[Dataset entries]
(** A loop whose callback never throws: [I] is what the callback keeps. *)
Lemma flush_loop_ok {W} (cb : cbf_packet -> W -> bool * W) (I : W -> Prop) now expired rest b w :
  cbf_ok b -> m_timers b = expired ++ rest -> I w ->
  (forall p w, p ∈ flushed now expired (m_packets b) -> I w -> fst (cb p w) = true /\ I (snd (cb p w))) ->
  exists b' w', flush_loop cb now expired b w = Some (true, b', w') /\
    cbf_ok b' /\ m_timers b' = rest /\ m_capacity_bytes b' = m_capacity_bytes b /\ I w' /\
    w' = fold_left (fun w p => snd (cb p w)) (flushed now expired (m_packets b)) w /\
    m_packets b' = filter (fun p => identifier (snd p) ∉ map t_id expired) (m_packets b).
Proof.
  revert b w. induction expired as [|t expired IH]; intros b w Hok Hts HI Hcb.
  { exists b, w. split_and!; try done. symmetry. apply filter_all, Forall_forall. set_solver. }
  cbn [app] in Hts. pose proof Hok as [L Hc Hst Hcap Hb Hsz]. rewrite Hts in L.
  assert (find_timer (t_id t) (t :: expired ++ rest) = Some t) as Hf.
  { unfold find_timer. simpl. by rewrite decide_True. }
  destruct (linked_find _ _ _ _ L Hf) as (p & Hat & Hp & Hid & He & Het & Htot).
  cbn [flush_loop]. rewrite Hat. cbn [mbind option_bind].
  pose proof (reduce_lifetime_same now (t_timer t) p) as [Hl Hi].
  cbn [flushed omap list_omap] in Hcb |- *. rewrite Hat in Hcb |- *. cbn [mbind option_bind] in Hcb |- *.
  destruct (reduce_lifetime now (t_timer t) p) as [valid p']. cbn [snd] in Hl, Hi.
  set (b1 := mk (erase_packet (t_info t) (m_packets b)) (erase_timer (t_node t) (m_timers b))
    (counter_remove (t_id t) (m_counter b)) (m_capacity_bytes b) (u64 (m_stored_bytes b - cbf_length p'))).
  assert (erase_id (t_id t) (t :: expired ++ rest) = expired ++ rest) as Herase.
  { unfold erase_id. rewrite filter_cons, decide_False by auto.
    fold (erase_id (t_id t) (expired ++ rest)). apply erase_id_others.
    pose proof (linked_ids _ _ L) as Hnd. simpl in Hnd. by apply NoDup_cons in Hnd as [? _]. }
  assert (cbf_ok b1) as Hok1.
  { pose proof (linked_erase (t_id t) _ _ L) as L1. rewrite <- He, <- Het in L1.
    pose proof (ok_total b Hok). pose proof (cbf_length_nonneg p). pose proof (octets_nonneg (drop_id (t_id t) (m_packets b))).
    unfold b1. split; simpl; rewrite ?Hts; try done.
    - by apply counter_remove_ok.
    - rewrite He, Htot, Hst, Hl. apply wrap_id; lia.
    - rewrite He. destruct Hb as [Hb|Hb]; [left; lia|right]. unfold drop_id. rewrite length_filter. lia.
    - rewrite He. lia. }
  assert (t_info t ∉ map t_info expired) as Hninfo.
  { pose proof (linked_infos _ _ L) as Hnd.
    assert (map fst (m_packets b) = map fst (map packet_key (m_packets b))) as E by by rewrite map_map.
    rewrite E, <- (linked_keys _ _ L), map_map in Hnd. simpl in Hnd. apply NoDup_cons in Hnd as [Hn _].
    rewrite map_app in Hn. set_solver. }
  assert (flushed now expired (m_packets b1) = flushed now expired (m_packets b)) as Hfl.
  { unfold b1. simpl. by apply flushed_erase. }
  assert (m_timers b1 = expired ++ rest) as Hts1.
  { unfold b1. simpl. by rewrite Hts, Het, Herase. }
  assert (forall w1, I w1 -> (forall q w, q ∈ flushed now expired (m_packets b) -> I w ->
      fst (cb q w) = true /\ I (snd (cb q w))) ->
    exists b' w', flush_loop cb now expired b1 w1 = Some (true, b', w') /\
      cbf_ok b' /\ m_timers b' = rest /\ m_capacity_bytes b' = m_capacity_bytes b /\ I w' /\
      w' = fold_left (fun w p => snd (cb p w)) (flushed now expired (m_packets b)) w1 /\
      m_packets b' = filter (fun p => identifier (snd p) ∉ map t_id (t :: expired)) (m_packets b)) as Hrest.
  { intros w1 HI1 Hcb1. destruct (IH b1 w1 Hok1 Hts1 HI1) as (b' & w' & E & K1 & K2 & K3 & K4 & K5 & K6).
    { rewrite Hfl. exact Hcb1. }
    exists b', w'. rewrite Hfl in K5. split_and!; try done. rewrite K6. unfold b1. simpl. rewrite He.
    unfold drop_id. rewrite list_filter_filter. apply filter_eq_of. intros q _. set_solver. }
  destruct valid.
  - destruct (Hcb p' w) as [Hc1 HI1]; [left|done|].
    destruct (cb p' w) as [cont w1] eqn:Ecb. cbn [fst snd] in Hc1, HI1. subst cont.
    destruct (Hrest w1 HI1) as (b' & w' & E & Hr); [intros; apply Hcb; [by right|done]|].
    exists b', w'. split; [exact E|]. cbn [fold_left]. by rewrite Ecb.
  - destruct (Hrest w HI) as (b' & w' & E & Hr); [exact Hcb|]. exists b', w'. by split.
Qed.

ASSIGNMENT. Reproduce every line from the preceding data in which the word "intros" can be found.

WRITTEN REPLY.
  revert b w. induction expired as [|t expired IH]; intros b w Hok Hts HI Hcb.
  { intros w1 HI1 Hcb1. destruct (IH b1 w1 Hok1 Hts1 HI1) as (b' & w' & E & K1 & K2 & K3 & K4 & K5 & K6).
    unfold drop_id. rewrite list_filter_filter. apply filter_eq_of. intros q _. set_solver. }
    destruct (Hrest w1 HI1) as (b' & w' & E & Hr); [intros; apply Hcb; [by right|done]|].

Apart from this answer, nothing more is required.